▶ Task objective
Given the records below, would you repeat exactly the lines that begin at the one containing "- subst ws. cbn" and end at the one containing "assert (Hnd : TERMINATOR", inclusive?

*** Opening Data listing ***

Lemma builds_all fl P t : can_descend fl P → builds fl P t.
Proof.
  intros Hcd. induction t as [|d|a IHa c IHc]; intros R X up dn w Hsub Hne Hent Hat Hrec; [done|..].
  { cbn [commands write_controls].
    destruct (leaf_built fl P X up dn R w ps d Hpool Hsub Hent Hat Hcd) as (w' & -> & ?). by exists w'. }
  assert (Hnd : node_of (TInternal a c) = nd kvs R) by (unfold nd; by rewrite Hsub).
  cbn [commands]. rewrite Hnd.
  assert (Hcase : a = TTerminator ∨ c = TTerminator ∨ a ≠ TTerminator ∧ c ≠ TTerminator)
    by (destruct a, c; naive_solver).
  destruct Hcase as [->|[->|[Hna Hnc]]].
  - cbn [commands app]. by apply (builds_one fl P R X up dn w TTerminator c true).
  - destruct (builds_one fl P R X up dn w a TTerminator false) as (w' & Hw & ?); try done.
    exists w'. split; [|done]. destruct a; exact Hw.
  - pose proof (sub_internal_many _ _ _ _ Hsub) as Hm.
    destruct (sub_many kvs R Hkvs Hm) as [_ Hsub']. rewrite Hsub in Hsub'. injection Hsub' as Ha Hc.
    replace (match a with TTerminator => commands up (dn ++ [true]) c | _ => commands true [true] c end)
      with (commands true [true] c) by (by destruct a).
    destruct (IHa (R ++ [false]) X up (dn ++ [false]) w) as (w1 & Hw1 & Hb1); try done; [by apply entry_snoc| |].
    { by apply (builds_recon R false w w). }
    destruct (child_built _ _ _ _ _ Hb1) as (Hat1 & Hfr1 & Hroot1 & (o1 & Ho1 & Hbo1) & (top & rest & Hst1 & Hok) & Hg1 & Hcnt1).
    destruct (IHc (R ++ [true]) (R ++ [false]) true [true] w1) as (w2 & Hw2 & Hb2); try done.
    { right. split; [done|]. exists R, []. split_and!; try done. by apply entry_length in Hent as [_ ?]. }
    { by apply (builds_recon R true w w1). }
    destruct (child_built _ _ _ _ _ Hb2) as (Hat2 & Hfr2 & Hroot2 & (o2 & Ho2 & Hbo2) & (top2 & rest2 & Hst2 & Hok2) & Hg2 & Hcnt2).
    assert (Hlen : length (pw_stack w1) = length (pw_stack w2)).
    { destruct Hat1 as (_ & _ & E1 & _), Hat2 as (_ & _ & E2 & _). apply (f_equal length) in E1, E2.
      rewrite length_fmap in E1, E2. rewrite E1, E2.
      rewrite (stack_ids_sibling fl R false true); [done|].
      eapply can_descend_floor, entry_can_descend; [exact Hcd|exact Hent]. }
    rewrite !write_controls_app, Hw1. cbn [mbind option_bind]. rewrite write_controls_app, Hw2.
    cbn [mbind option_bind write_controls].
    destruct (close_built ps (length P) fl R true w w2 top2 rest2 a c Hsub) as (w' & -> & Hw'); try done.
    + by eapply entry_can_descend.
    + by eapply entry_stack.
    + by transitivity w1.
    + congruence.
    + exists (o1 ++ o2). split; [by rewrite Ho2, Ho1, app_assoc|by apply Forall_app].
    + right. destruct Hg2 as (new & old & E & Hk).
      assert (new = []) as -> by (apply Forall2_length in Hk; rewrite E, length_app in Hlen; destruct new; simpl in *; [done|lia]).
      simpl in E. rewrite Hst1, <-E, Hst2 in Hk. inversion Hk; subst. by apply (sub_ok_kept R true top).
    + eapply grown_trans; (eapply grown_weaken; [|eassumption]); by apply prefix_app_r.
    + destruct Hfr1 as (_ & _ & _ & E1), Hfr2 as (_ & _ & _ & E2). rewrite E2, E1. done.
    + intros Hfl Hsm. specialize (Hcnt1 Hfl Hsm). specialize (Hcnt2 Hfl Hsm). rewrite <-Ha in Hcnt1. rewrite <-Hc in Hcnt2.
      rewrite (layers_left_snoc R false), <-(layers_left_snoc R true) in Hcnt1.
      eapply counted_trans; [exact Hlen|by eapply grown_length|done..].
    + by exists w'.
Qed.

(** Replaying the commands of [build_trie] builds the sub-trie. *)
Lemma build_trie_built fl P w :
  can_descend fl P → length P ≤ 256 → at_path fl P w →
  (pw_reconstruction w = true → 2 ≤ fl ∧ length (under P kvs) < PAGE_ELISION_THRESHOLD) →
  ∃ ws w', build_trie (length P) (under P kvs) = Some (nd kvs P, ws) ∧
    write_controls ps (length P) ws w = Some w' ∧ sub_built fl P w w'.
Proof.
  intros Hcd HP Hat Hrec. pose proof Hat as (_ & _ & _ & Hs).
  destruct (build_trie_spec P (under P kvs) (under_block P _ Hkvs)) as (ws & Hbt & _ & Hws).
  exists ws. destruct (under P kvs) as [|kv ops] eqn:E; rewrite <-E in Hbt.
  - subst ws. cbn [write_controls write_control zero_sibling mbind option_bind write_up write_down
      move_up move_down write_node].
    assert (Hnd : TERMINATOR = nd kvs P) by (unfold nd; by rewrite (sub_none _ _ E)). rewrite Hnd.
    destruct (write_root_spec fl P w w Hat Hcd) as (w' & -> & Hat' & Hfr & Hout & Hroot & Hk & Hc);
      [|done|].
    { intros _ top rest top' _ _ Hw. eapply sub_ok_few; [|exact Hw]. rewrite E. simpl. lia. }
    exists w'. rewrite <-E. split_and!; try done. split_and!; try done.
    + exists []. split; [by rewrite Hout, app_nil_r|constructor].
    + by exists [], (pw_stack w').
    + intros _ _. unfold counted. rewrite Hc, (sub_none _ _ E), <-(Forall2_length _ _ _ Hk), Nat.sub_diag.
      assert (leaves_below (layers_left P) TTerminator = 0) as -> by (by destruct (layers_left P)).
      cbn [replicate app]. destruct (counters (pw_stack w)) as [|[c|] cs]; [done| |done].
      simpl. by rewrite Nat.add_0_r.
  - subst ws. destruct (builds_all fl P (sub kvs P) Hcd P P false [] w) as (w' & Hw & Hb); try done.
    + intros Hn%sub_terminator; [|done]. by rewrite Hn in E.
    + left. by rewrite app_nil_r.
    + by rewrite E.
    + exists w'. rewrite <-E in Hbt |- *. by split_and!.
Qed.
End build.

*** Closing Data listing ***

▶ Your solution
  - subst ws. cbn [write_controls write_control zero_sibling mbind option_bind write_up write_down
      move_up move_down write_node].
    assert (Hnd : TERMINATOR = nd kvs P) by (unfold nd; by rewrite (sub_none _ _ E)). rewrite Hnd.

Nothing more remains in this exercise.